(Stored items)
*****

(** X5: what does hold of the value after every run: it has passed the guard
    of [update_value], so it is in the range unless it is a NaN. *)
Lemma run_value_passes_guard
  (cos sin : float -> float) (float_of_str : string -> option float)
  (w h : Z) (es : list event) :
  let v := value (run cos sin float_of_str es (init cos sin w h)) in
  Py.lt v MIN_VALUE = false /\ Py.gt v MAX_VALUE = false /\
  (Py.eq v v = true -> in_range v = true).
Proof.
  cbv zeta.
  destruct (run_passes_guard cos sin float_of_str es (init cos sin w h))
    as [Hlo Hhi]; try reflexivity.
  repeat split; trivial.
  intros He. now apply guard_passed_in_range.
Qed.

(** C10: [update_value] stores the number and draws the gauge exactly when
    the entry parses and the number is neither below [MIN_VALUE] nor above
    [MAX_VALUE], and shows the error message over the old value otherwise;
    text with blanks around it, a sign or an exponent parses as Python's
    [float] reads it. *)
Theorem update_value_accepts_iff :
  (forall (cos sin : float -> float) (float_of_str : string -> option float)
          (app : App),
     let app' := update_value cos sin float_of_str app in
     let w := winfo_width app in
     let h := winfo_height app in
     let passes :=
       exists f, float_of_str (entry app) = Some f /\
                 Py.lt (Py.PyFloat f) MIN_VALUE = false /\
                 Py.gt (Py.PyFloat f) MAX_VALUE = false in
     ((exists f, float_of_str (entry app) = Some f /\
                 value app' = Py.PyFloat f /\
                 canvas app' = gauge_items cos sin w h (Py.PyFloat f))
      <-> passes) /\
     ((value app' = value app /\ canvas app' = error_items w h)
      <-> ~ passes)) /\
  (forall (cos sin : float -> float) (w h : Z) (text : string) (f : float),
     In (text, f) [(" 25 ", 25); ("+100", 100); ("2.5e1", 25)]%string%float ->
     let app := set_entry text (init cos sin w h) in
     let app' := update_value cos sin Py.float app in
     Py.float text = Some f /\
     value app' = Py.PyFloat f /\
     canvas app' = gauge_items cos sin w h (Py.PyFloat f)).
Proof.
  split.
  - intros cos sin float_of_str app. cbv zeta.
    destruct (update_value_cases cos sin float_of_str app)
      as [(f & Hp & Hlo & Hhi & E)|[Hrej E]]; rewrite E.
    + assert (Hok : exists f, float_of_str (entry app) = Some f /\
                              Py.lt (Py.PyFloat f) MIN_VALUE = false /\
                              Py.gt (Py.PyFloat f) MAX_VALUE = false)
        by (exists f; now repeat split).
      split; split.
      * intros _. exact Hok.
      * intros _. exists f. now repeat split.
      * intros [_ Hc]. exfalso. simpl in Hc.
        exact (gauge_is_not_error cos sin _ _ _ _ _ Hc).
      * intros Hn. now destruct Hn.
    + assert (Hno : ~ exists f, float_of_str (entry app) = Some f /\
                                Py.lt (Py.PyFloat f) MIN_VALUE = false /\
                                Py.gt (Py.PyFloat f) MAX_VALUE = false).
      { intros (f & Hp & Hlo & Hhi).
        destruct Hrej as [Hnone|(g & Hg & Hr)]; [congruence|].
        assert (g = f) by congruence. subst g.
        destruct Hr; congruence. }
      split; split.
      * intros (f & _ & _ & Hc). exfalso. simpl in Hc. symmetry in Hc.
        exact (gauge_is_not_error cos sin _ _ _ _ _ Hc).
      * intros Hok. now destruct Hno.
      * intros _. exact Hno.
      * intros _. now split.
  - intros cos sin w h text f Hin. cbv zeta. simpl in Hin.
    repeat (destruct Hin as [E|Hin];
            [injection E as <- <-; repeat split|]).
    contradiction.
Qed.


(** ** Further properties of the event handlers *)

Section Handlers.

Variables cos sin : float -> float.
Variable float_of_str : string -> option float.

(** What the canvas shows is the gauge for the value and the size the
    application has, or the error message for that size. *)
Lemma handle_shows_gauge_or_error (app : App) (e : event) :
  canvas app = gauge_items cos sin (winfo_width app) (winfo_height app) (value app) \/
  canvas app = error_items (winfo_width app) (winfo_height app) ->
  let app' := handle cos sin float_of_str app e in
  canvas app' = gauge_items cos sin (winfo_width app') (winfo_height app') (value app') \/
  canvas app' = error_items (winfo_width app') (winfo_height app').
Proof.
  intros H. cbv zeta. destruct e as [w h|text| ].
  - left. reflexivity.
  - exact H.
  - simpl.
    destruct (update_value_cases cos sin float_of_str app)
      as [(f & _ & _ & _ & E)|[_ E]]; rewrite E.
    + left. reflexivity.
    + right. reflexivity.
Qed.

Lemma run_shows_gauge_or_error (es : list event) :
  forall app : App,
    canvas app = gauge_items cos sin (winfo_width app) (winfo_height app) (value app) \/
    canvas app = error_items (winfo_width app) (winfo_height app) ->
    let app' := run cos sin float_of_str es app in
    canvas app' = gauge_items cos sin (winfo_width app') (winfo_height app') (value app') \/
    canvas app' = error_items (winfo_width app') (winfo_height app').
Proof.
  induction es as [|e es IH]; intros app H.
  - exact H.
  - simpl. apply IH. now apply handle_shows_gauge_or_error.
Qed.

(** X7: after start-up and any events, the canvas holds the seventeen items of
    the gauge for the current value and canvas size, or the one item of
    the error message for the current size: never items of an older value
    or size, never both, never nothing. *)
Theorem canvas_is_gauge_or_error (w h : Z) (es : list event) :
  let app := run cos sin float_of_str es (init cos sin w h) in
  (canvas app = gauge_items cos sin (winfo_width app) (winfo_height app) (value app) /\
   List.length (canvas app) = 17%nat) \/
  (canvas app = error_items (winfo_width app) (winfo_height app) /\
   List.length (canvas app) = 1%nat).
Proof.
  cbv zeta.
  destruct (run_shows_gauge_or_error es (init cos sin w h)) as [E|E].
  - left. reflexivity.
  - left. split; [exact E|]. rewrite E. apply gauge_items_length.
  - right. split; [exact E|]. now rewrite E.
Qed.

*****

> [Try it] Your task is to reproduce the entries exactly, starting at the first line and ending with the line containing "Py.float text = Some f /\".

> [Problem solution]
(** X5: what does hold of the value after every run: it has passed the guard
    of [update_value], so it is in the range unless it is a NaN. *)
Lemma run_value_passes_guard
  (cos sin : float -> float) (float_of_str : string -> option float)
  (w h : Z) (es : list event) :
  let v := value (run cos sin float_of_str es (init cos sin w h)) in
  Py.lt v MIN_VALUE = false /\ Py.gt v MAX_VALUE = false /\
  (Py.eq v v = true -> in_range v = true).
Proof.
  cbv zeta.
  destruct (run_passes_guard cos sin float_of_str es (init cos sin w h))
    as [Hlo Hhi]; try reflexivity.
  repeat split; trivial.
  intros He. now apply guard_passed_in_range.
Qed.

(** C10: [update_value] stores the number and draws the gauge exactly when
    the entry parses and the number is neither below [MIN_VALUE] nor above
    [MAX_VALUE], and shows the error message over the old value otherwise;
    text with blanks around it, a sign or an exponent parses as Python's
    [float] reads it. *)
Theorem update_value_accepts_iff :
  (forall (cos sin : float -> float) (float_of_str : string -> option float)
          (app : App),
     let app' := update_value cos sin float_of_str app in
     let w := winfo_width app in
     let h := winfo_height app in
     let passes :=
       exists f, float_of_str (entry app) = Some f /\
                 Py.lt (Py.PyFloat f) MIN_VALUE = false /\
                 Py.gt (Py.PyFloat f) MAX_VALUE = false in
     ((exists f, float_of_str (entry app) = Some f /\
                 value app' = Py.PyFloat f /\
                 canvas app' = gauge_items cos sin w h (Py.PyFloat f))
      <-> passes) /\
     ((value app' = value app /\ canvas app' = error_items w h)
      <-> ~ passes)) /\
  (forall (cos sin : float -> float) (w h : Z) (text : string) (f : float),
     In (text, f) [(" 25 ", 25); ("+100", 100); ("2.5e1", 25)]%string%float ->
     let app := set_entry text (init cos sin w h) in
     let app' := update_value cos sin Py.float app in
     Py.float text = Some f /\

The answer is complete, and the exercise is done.